President Donald Trump signed a new executive order Aug. 3 to expand access to telehealth services during the COVID-19 pandemic, notably in rural areas. The Trump administration also is extending some telehealth services even after the pandemic public health emergency ends.
The order requires the U.S. Department of Health & Human Services (HHS) to roll out new payment model testing innovations for rural hospitals to transform the care in their communities on a broader scale.
The order is meant to improve connectivity and directs the government to create a joint initiative within 30 days to improve health communication infrastructure and expand rural healthcare services.
HHS Secretary Alex Azar said the president is directing the agency to transform rural healthcare with new, more sustainable models, which it already has been working to do for some time.
Centers for Medicare and Medicaid Services (CMS) officials said they plan to issue a proposed Physician Fee Schedule rule to ensure flexibilities related to the reimbursement for telehealth visits, including some emergency room visits, nurse consultations, and speech and occupational therapy.
CMS’ annual Physician Fee Schedule and Quality Payment Program updates Medicare payment rates.
These telehealth expansions would build on the work CMS has done during the public health emergency to more than double allowable telehealth services.
The executive order issued Aug. 3 proposes to permanently add some services to the Medicare telehealth list, including prolonged office visits, mental health services like group psychotherapy, neuro-behavioral exams and other types of visits. A previous action also proposed to make telehealth for home health services available permanently.
Prior to COVID-19, about 13,000 people received telemedicine service in a week compared to more than 10.1 million beneficiaries from mid-March to early July.
During the pandemic, CMS has enabled Medicare to cover more than 135 services through telehealth.
A more sweeping extension of pandemic telehealth policies, including enabling patients to get telehealth visits at home, would require congressional action, CMS officials said.
“Revenue for rural providers varies significantly month to month, making it difficult to stay in business.
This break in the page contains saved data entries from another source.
(* ===== verification/Concurrency.v ===== *)
(** Requests that run at the same time.

    The gateway serves each request in a task of its own, so the effects of
    several operations interleave; a storage method is one transaction and one
    step.  [interleave] executes a pool of programs under a schedule.  [swp]
    proves an invariant of the content that every step of a program keeps,
    whatever the other tasks do in between, and [interleave_sound] carries it to
    every schedule and backend. *)
From S2P Require Import Prelude Text Extern Models Errors Effects Spec Wp.
From Stdlib Require Import ZArith.

#[local] Open Scope Z_scope.

(** ** Pools of tasks *)
Section Pool.
Context {St : Type} `{Backend St} (o : oracle) {A : Type}.

(** Task [i] performs its next effect. *)
Definition step_task (i : nat) (ps : list (prog A)) (w : world St) :
    list (prog A) * world St :=
  match ps !! i with
  | Some (Do e k) => let '(x, w) := exec o e w in (<[i := k x]> ps, w)
  | _ => (ps, w)
  end.

Fixpoint interleave (schedule : list nat) (ps : list (prog A)) (w : world St) :
    list (prog A) * world St :=
  match schedule with
  | [] => (ps, w)
  | i :: schedule => let '(ps, w) := step_task i ps w in interleave schedule ps w
  end.

Lemma interleave_app s1 s2 ps w :
  interleave (s1 ++ s2) ps w = let '(ps, w) := interleave s1 ps w in interleave s2 ps w.
Proof.
  revert ps w; induction s1 as [|i s1 IH]; intros ps w; [done|]. cbn.
  destruct (step_task i ps w). apply IH.
Qed.

(** A task that is left to run alone ends with the answer of [run]. *)
Lemma interleave_alone i p ps w :
  ps !! i = Some p →
  ∃ n, interleave (replicate n i) ps w = (<[i := Ret (run o p w).1]> ps, (run o p w).2).
Proof.
  revert ps w. induction p as [a|X e k IH]; intros ps w Hi.
  - exists 0%nat. cbn. by rewrite list_insert_id.
  - cbn [run]. destruct (exec o e w) as [x w1] eqn:E.
    destruct (IH x (<[i := k x]> ps) w1) as [n Hn].
    { apply list_lookup_insert_eq. by eapply lookup_lt_Some. }
    exists (S n). cbn [replicate interleave]. unfold step_task at 1. rewrite Hi, E, Hn.
    by rewrite list_insert_insert_eq.
Qed.

End Pool.

(** ** Invariants that every step keeps *)
Section Swp.
Context (I : db → Prop).

Definition swp_eff {X} (e : eff X) : (X → Prop) → Prop :=
  match e in eff X return (X → Prop) → Prop with
  | Store op => λ Q, ∀ m, I m →
      op_ok op ∧ (∀ r m', spec op m r m' → I m' ∧ Q (Ok r)) ∧ ∀ e, Q (Err e)
  | OsRng n => λ Q, ∀ b, length b = n → Q b
  | SystemTime => λ Q, ∀ t, Q t
  | Net _ => λ Q, ∀ rp, Q rp
  | Sleep _ => λ Q, Q tt
  end.

Fixpoint swp {A} (p : prog A) (Q : A → Prop) : Prop :=
  match p with
  | Ret a => Q a
  | Do e k => swp_eff e (λ x, swp (k x) Q)
  end.

Lemma swp_eff_mono {X} (e : eff X) (Q Q' : X → Prop) :
  (∀ x, Q x → Q' x) → swp_eff e Q → swp_eff e Q'.
Proof. intros HQ. destruct e; cbn; [|auto..]. naive_solver. Qed.

Lemma swp_mono {A} (p : prog A) (Q Q' : A → Prop) :
  swp p Q → (∀ a, Q a → Q' a) → swp p Q'.
Proof.
  intros Hp HQ. induction p as [a|X e k IH]; cbn in *; [auto|].
  eapply swp_eff_mono; [|exact Hp]. eauto.
Qed.

Lemma swp_pbind {A B} (p : prog A) (f : A → prog B) Q :
  swp p (λ a, swp (f a) Q) → swp (pbind p f) Q.
Proof.
  induction p as [a|X e k IH]; cbn; [done|]. apply swp_eff_mono. eauto.
Qed.

Lemma swp_mbind {E A B} (c : prog (result E A)) (f : A → prog (result E B)) Q :
  swp c (λ r, match r with Ok a => swp (f a) Q | Err e => Q (Err e) end) → swp (mbind c f) Q.
Proof. intros Hc. apply swp_pbind. eapply swp_mono; [exact Hc|]. by intros []. Qed.

Lemma swp_call {R} (op : StoreOp R) Q :
  (∀ m, I m → op_ok op) → (∀ m r m', I m → spec op m r m' → I m' ∧ Q (Ok r)) →
  (∀ e, Q (Err e)) → swp (call op) Q.
Proof. intros Hok Hs He. cbn. naive_solver. Qed.

Lemma swp_ret {A} (a : A) Q : Q a → swp (Ret a) Q.
Proof. done. Qed.
Lemma swp_now_ms Q : (∀ t, Q (wrap_u64 t)) → swp now_ms Q.
Proof. done. Qed.
Lemma swp_random_bytes n (Q : bytes → Prop) :
  (∀ b, length b = n → Q b) → swp (random_bytes n) Q.
Proof. done. Qed.

Lemma swp_no_store {A} (p : prog A) Q : no_store p → (∀ a, Q a) → swp p Q.
Proof.
  intros Hp HQ. induction p as [a|X e k IH]; cbn in *; [done|]. destruct Hp as [He Hk].
  destruct e; cbn in *; [done|..]; auto.
Qed.

(** *** Soundness *)
Context `{StorageSpec St rep} (o : oracle) {A : Type} (Q : A → Prop).

Lemma exec_sound {X} (e : eff X) (w : world St) (P : X → Prop) x w' m :
  exec o e w = (x, w') → rep (w_store w) m → I m → swp_eff e P →
  P x ∧ ∃ m', rep (w_store w') m' ∧ I m'.
Proof.
  intros E Hr HI He. destruct e as [R op| |n|rq|ms]; cbn in E, He;
    try (injection E as <- <-; split; [auto|by exists m]).
  - destruct (handle op (w_store w)) as [r s] eqn:Eh. injection E as <- <-.
    destruct (He m HI) as (Hok & Hs & Herr).
    pose proof (handle_spec op _ _ r s Hr Hok Eh) as Hspec. destruct r as [r|err].
    + destruct Hspec as (m' & Hm' & Hr'). destruct (Hs _ _ Hm'). eauto.
    + split; [auto|by exists m].
  - apply He, length_rng_bytes.
Qed.

Theorem interleave_sound schedule ps w m :
  rep (w_store w) m → I m → Forall (λ p, swp p Q) ps →
  let out := interleave o schedule ps w in
  Forall (λ p, swp p Q) out.1 ∧ ∃ m', rep (w_store out.2) m' ∧ I m'.
Proof.
  cbv zeta. revert ps w m. induction schedule as [|i sch IH]; intros ps w m Hr HI Hps; cbn.
  { split; [done|by exists m]. }
  unfold step_task. destruct (ps !! i) as [[a|X e k]|] eqn:Ei; [by eapply IH| |by eapply IH].
  destruct (exec o e w) as [x w'] eqn:E.
  pose proof (Forall_lookup_1 _ _ _ _ Hps Ei) as Hp. cbn in Hp.
  destruct (exec_sound e w _ x w' m E Hr HI Hp) as (Hx & m' & Hr' & HI').
  eapply IH; [done..|]. by apply Forall_insert.
Qed.
End Swp.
Many are having a difficult time,” Trump said at the signing.
The order also directs the Departments of Agriculture and Health and Human Services and the Federal Communications Commission to form a task force to focus on improving broadband infrastructure in rural communities to support telehealth.
“One of the only good things that we’ve gotten out of this whole horrible situation is telehealth, has been incredible,” Trump said at a Aug. 3 press briefing.
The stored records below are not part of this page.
Lemma spec_rows_wf {R} (op : StoreOp R) m r m' :
  rows_wf m → op_row op → spec op m r m' → rows_wf m'.
Proof.
  intros Hwf [Hok Hop] Hs. pose proof Hwf as [Ho Hf Ht Hsk Hi Hr Ha].
  destruct op; cbn in Hok, Hop, Hs; destruct_and?; destruct_or?; destruct_and?; subst; try exact Hwf;
    constructor; cbn; intros; lookup_cases; try done; split_and?; try done;
    try (by eauto using valid_identifier_nul_free);
    try (by eapply Ho); try (by eapply Hf); try (by eapply Ht); try (by eapply Hsk);
    try (by eapply Hi); try (by eapply Hr); try (by eapply Ha).
  all: match goal with
      | H : d_formations _ !! _ = Some _ |- _ => by destruct (Hf _ _ _ H) as (?&?&?)
      | H : d_tokens _ !! _ = Some _ |- _ => by destruct (Ht _ _ _ H) as (?&?&?&?&?)
      | H : d_sinks _ !! _ = Some _ |- _ => by destruct (Hsk _ _ _ H) as (?&?&?&?&?)
      | H : d_idps _ !! _ = Some _ |- _ => by destruct (Hi _ _ _ H) as (?&?&?&?&?)
      end.
Qed.

(** ** Symbolic execution under interference *)
Section Steps.
Abbreviation swp := (swp rows_wf).

Lemma swp_write {R} (op : StoreOp R) Q :
  op_row op → (∀ r, Q (Ok r)) → (∀ e, Q (Err e)) → swp (call op) Q.
Proof.
  intros Hop HQ He. apply swp_call; [by intros; apply Hop| |done].
  intros m r m' HI Hs. split; [by eapply spec_rows_wf|done].
Qed.

Lemma swp_read {R} (op : StoreOp R) Q :
  op_ok op → is_read op → (∀ m r, rows_wf m → spec op m r m → Q (Ok r)) → (∀ e, Q (Err e)) →
  swp (call op) Q.
Proof.
  intros Hop Hr HQ He. apply swp_call; [done| |done]. intros m r m' HI Hs.
  pose proof (spec_read op _ _ _ Hr Hs) as ->. eauto.
Qed.

Lemma swp_get_org o Q :
  (∀ org, o_org_id org = o → valid_identifier o → Q (Ok org)) → (∀ e, Q (Err e)) →
  swp (get_org o) Q.
Proof.
  intros HQ He. unfold get_org. apply swp_mbind, swp_read; [done|done| |done].
  intros m r HI [-> _]. destruct (d_orgs m !! o) eqn:E; cbn; [|done].
  destruct (rw_orgs _ HI _ _ E). auto.
Qed.

Lemma swp_get_formation o a Q :
  (∀ f, Q (Ok f)) → (∀ e, Q (Err e)) → swp (get_formation o a) Q.
Proof.
  intros HQ He. unfold get_formation. apply swp_mbind, swp_read; [done|done| |done].
  intros m [f|] HI _; cbn; auto.
Qed.

Lemma swp_get_token o t Q :
  (∀ tok, t_org_id tok = o → t_token_id tok = t → nul_free o → nul_free t → token_ok tok →
     Q (Ok tok)) → (∀ e, Q (Err e)) → swp (get_token o t) Q.
Proof.
  intros HQ He. unfold get_token. apply swp_mbind, swp_read; [done|done| |done].
  intros m r HI [-> _]. destruct (d_tokens m !! (o, t)) eqn:E; cbn; [|done].
  destruct (rw_tokens _ HI _ _ _ E) as (?&?&?&?&?). auto.
Qed.

Lemma swp_get_sink o s Q :
  (∀ sink, s_org_id sink = o → s_sink_id sink = s → nul_free o → nul_free s →
     validate_sink_type (s_sink_type sink) = Ok tt → Q (Ok sink)) →
  (∀ e, Q (Err e)) → swp (get_sink o s) Q.
Proof.
  intros HQ He. unfold get_sink. apply swp_mbind, swp_read; [done|done| |done].
  intros m r HI [-> _]. destruct (d_sinks m !! (o, s)) eqn:E; cbn; [|done].
  destruct (rw_sinks _ HI _ _ _ E) as (?&?&?&?&?). auto.
Qed.

Lemma swp_get_idp o i Q :
  (∀ idp, i_org_id idp = o → i_idp_id idp = i → nul_free o → nul_free i →
     validate_issuer_url (i_issuer_url idp) = Ok tt → Q (Ok idp)) →
  (∀ e, Q (Err e)) → swp (get_idp o i) Q.
Proof.
  intros HQ He. unfold get_idp. apply swp_mbind, swp_read; [done|done| |done].
  intros m r HI [-> _]. destruct (d_idps m !! (o, i)) eqn:E; cbn; [|done].
  destruct (rw_idps _ HI _ _ _ E) as (?&?&?&?&?). auto.
Qed.
End Steps.

Ltac swp_step :=
  cbv beta iota;
  lazymatch goal with
  | |- True => exact I
  | |- ∀ _, _ => intros ?
  | |- swp _ (mbind _ _) _ => apply swp_mbind
  | |- swp _ (pbind _ _) _ => apply swp_pbind
  | |- swp _ (lift _) _ => apply swp_ret
  | |- swp _ (ok _) _ => apply swp_ret
  | |- swp _ (bail _) _ => apply swp_ret
  | |- swp _ (Ret _) _ => apply swp_ret
  | |- swp _ now_ms _ => apply swp_now_ms
  | |- swp _ (random_bytes _) _ => apply swp_random_bytes
  | |- swp _ (mesh_genesis_create _ _) _ => unfold mesh_genesis_create
  | |- swp _ (get_org _) _ => apply swp_get_org
  | |- swp _ (get_formation _ _) _ => apply swp_get_formation
  | |- swp _ (get_token _ _) _ => apply swp_get_token
  | |- swp _ (get_sink _ _) _ => apply swp_get_sink
  | |- swp _ (get_idp _ _) _ => apply swp_get_idp
  | |- match ?r with Ok _ => _ | Err _ => _ end => destruct r eqn:?
  | |- swp _ (if ?b then _ else _) _ => destruct b eqn:?
  | |- swp _ (match ?r with Some _ => _ | None => _ end) _ => destruct r eqn:?
  end.

(** The bodies of the operations, down to storage calls. *)
Ltac bodies :=
  unfold create_org, list_orgs, update_org, delete_org, create_formation, list_formations,
    delete_formation, load_genesis, count_recent_enrollments, list_tokens, revoke_token,
    delete_token, create_sink, list_sinks, toggle_sink, delete_sink, get_cursor, set_cursor,
    create_idp, list_idps, toggle_idp, delete_idp, create_policy_rule, list_policy_rules,
    delete_policy_rule, append_audit, list_audit, store.get_org, store.create_org,
    store.list_orgs, store.update_org, store.delete_org, store.create_formation,
    store.get_formation, store.list_formations, store.delete_formation, store.store_genesis,
    store.get_genesis, store.delete_genesis, store.list_tokens, store.update_token,
    store.delete_token, store.create_sink, store.list_sinks, store.update_sink,
    store.delete_sink, store.get_cursor, store.set_cursor, store.create_idp, store.list_idps,
    store.update_idp, store.delete_idp, store.create_policy_rule, store.list_policy_rules,
    store.delete_policy_rule, store.append_audit, store.list_audit.

(** ** Every call keeps the invariant at each of its steps *)
Section Calls.
Context `{HexLaws} `{AeadLib} `{MeshLib} (mgr : TenantManager).
Context (Hkp : KeyProviderLaws (key_provider mgr)).

Ltac side :=
  repeat match goal with
  | H : validate_identifier _ _ = Ok ?u |- _ => destruct u; apply validate_identifier_ok in H
  | H : validate_sink_type _ = Ok ?u |- _ => destruct u
  | H : validate_issuer_url _ = Ok ?u |- _ => destruct u
  end; cbn; subst; split_and?;
  first [ done | assumption | apply hex_nul_free | apply token_id_nul_free
        | by apply valid_identifier_nul_free | idtac ].
Ltac calls :=
  repeat first
    [ swp_step
    | apply swp_read; [solve [side]|exact I|intros ? ? ? _|intros ?]
    | apply swp_write; [split; solve [side]|intros ?|intros ?]
    | apply swp_no_store; [first [by apply seal_no_store|by apply open_no_store]|intros ?] ].

Lemma consume_token_safe o a t : swp rows_wf (validate_and_consume_token o a t) (λ _, True).
Proof.
  unfold validate_and_consume_token, store.update_token. repeat swp_step.
  all: apply swp_write; [|calls..]; (split; [side|]); cbn;
    eapply consumed_ok; [done| |done]; intros m Hm; simplify_eq; lia.
Qed.

Lemma create_token_safe o a l n e :
  from_option u32 True n → swp rows_wf (create_token o a l n e) (λ _, True).
Proof.
  intros Hn. unfold create_token, store.create_token. repeat swp_step.
  apply swp_write; [|calls..]. split; [side|]. split; [by unfold u32|].
  cbn. intros m ->. cbn in Hn. unfold u32 in *. split; lia.
Qed.

Lemma forget_safe {A} (p : M A) : swp rows_wf p (λ _, True) → swp rows_wf (forget p) (λ _, True).
Proof. intros Hp. apply swp_pbind. by eapply swp_mono. Qed.

Lemma perform_call_safe c : call_ok c → swp rows_wf (perform_call mgr c) (λ _, True).
Proof.
  intros Hok. destruct c; cbn in Hok; cbn [perform_call]; apply forget_safe; destruct_and?;
    lazymatch goal with
    | |- swp _ (create_token _ _ _ _ _) _ => apply create_token_safe; by case_match
    | |- swp _ (validate_and_consume_token _ _ _) _ => apply consume_token_safe
    | |- _ => bodies; calls
    end.
Qed.
End Calls.

(** ** Sound under every schedule *)
Section Interleaved.
Context `{StorageSpec St rep} `{HexLaws} `{AeadLib} `{MeshLib} (mgr : TenantManager).
Context (orc : oracle).

(** Whatever calls run at the same time, in whatever order their steps are
    taken and whichever storage calls fail, every row stays under its own key and
    validated, and no token counts more uses than its maximum. *)
Theorem concurrent_calls_rows_wf cs schedule w m :
  KeyProviderLaws (key_provider mgr) → Forall call_ok cs →
  rep (w_store w) m → rows_wf m →
  ∃ m', rep (w_store (interleave orc schedule (perform_call mgr <$> cs) w).2) m' ∧ rows_wf m'.
Proof.
  intros Hkp Hcs Hr Hm.
  destruct (interleave_sound rows_wf orc (λ _, True) schedule (perform_call mgr <$> cs) w m Hr Hm)
    as [_ Hout]; [|exact Hout].
  apply Forall_fmap. eapply Forall_impl; [exact Hcs|]. intros c Hc. by apply perform_call_safe.
Qed.
End Interleaved.

(** ** Races on a token *)
Section Races.
Context `{StorageSpec St rep} {Hrel : Reliable St rep} (orc : oracle).

Lemma handle_reliable {R} (op : StoreOp R) s m :
  rep s m → op_ok op → ∃ x s' m', handle op s = (Ok x, s') ∧ spec op m x m' ∧ rep s' m'.
Proof.
  intros Hr Hok. pose proof (handle_ok op s m Hr Hok) as Hh.
  destruct (handle op s) as [[x|e] s'] eqn:E; [|done].
  destruct (handle_spec op s m _ s' Hr Hok E) as (m' & ? & ?). eauto 8.
Qed.

(** A step that reads a token, a step that writes it back. *)
Lemma step_get_token {A} i (ps : list (prog A)) o t k w m :
  ps !! i = Some (Do (Store (GetToken o t)) k) → rep (w_store w) m →
  ∃ w', step_task orc i ps w = (<[i := k (Ok (d_tokens m !! (o, t)))]> ps, w') ∧
        rep (w_store w') m.
Proof.
  intros Hi Hr. unfold step_task. rewrite Hi. cbn [exec].
  destruct (handle_reliable (GetToken o t) _ m Hr I) as (x & s' & m' & -> & [-> ->] & Hr').
  by eexists.
Qed.

Lemma step_update_token {A} i (ps : list (prog A)) tok k w m :
  ps !! i = Some (Do (Store (UpdateToken tok)) k) → rep (w_store w) m →
  nul_free (t_org_id tok) → nul_free (t_token_id tok) →
  is_Some (d_tokens m !! (t_org_id tok, t_token_id tok)) →
  ∃ w', step_task orc i ps w = (<[i := k (Ok tt)]> ps, w') ∧
        rep (w_store w') (upd_tokens <[(t_org_id tok, t_token_id tok) := tok]> m).
Proof.
  intros Hi Hr Ho Ht [old Eold]. unfold step_task. rewrite Hi. cbn [exec].
  destruct (handle_reliable (UpdateToken tok) _ m Hr (conj Ho Ht))
    as ([] & s' & m' & -> & Hs & Hr'). cbn in Hs. destruct Hs as [->|[? _]]; [|congruence].
  by eexists.
Qed.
POLITICO reports that some of the pieces unveiled in the executive order were considered for as long as two years. Federal health officials retooled the proposals to demonstrate they would save the federal government money.
Meanwhile, a new bill in Congress is designed to further remove barriers to telehealth expansion, specifically regarding interstate licensure.
Senators Chris Murphy (D-Conn.) and Roy Blunt (R-Mo.) unveiled the Temporary Reciprocity to Ensure Access to Treatment (TREAT) Act, enabling healthcare providers in good standing to use connected health to treat patients in any state during the coronavirus pandemic.
“The COVID-19 pandemic has created unique challenges for our health care system, like reaching patients who are advised to avoid clinics and hospitals, allowing students to continue care when they’re away from campuses, or speeding reinforcements to areas with a high number of cases,” Blunt said in a press release. “The TREAT Act responds to those challenges by increasing flexibility for providers to care for patients wherever they are.”
Current guidelines require providers to have licenses in each state in which they practice.
The new bill is similar to the Equal Access to Care Act, introduced in June by Sens. Marsha Blackburn (R-Tenn.) and Ted Cruz (R-Texas). That bill would allow providers in any state to use telehealth to treat a patient in any location for up to 180 days after the national emergency.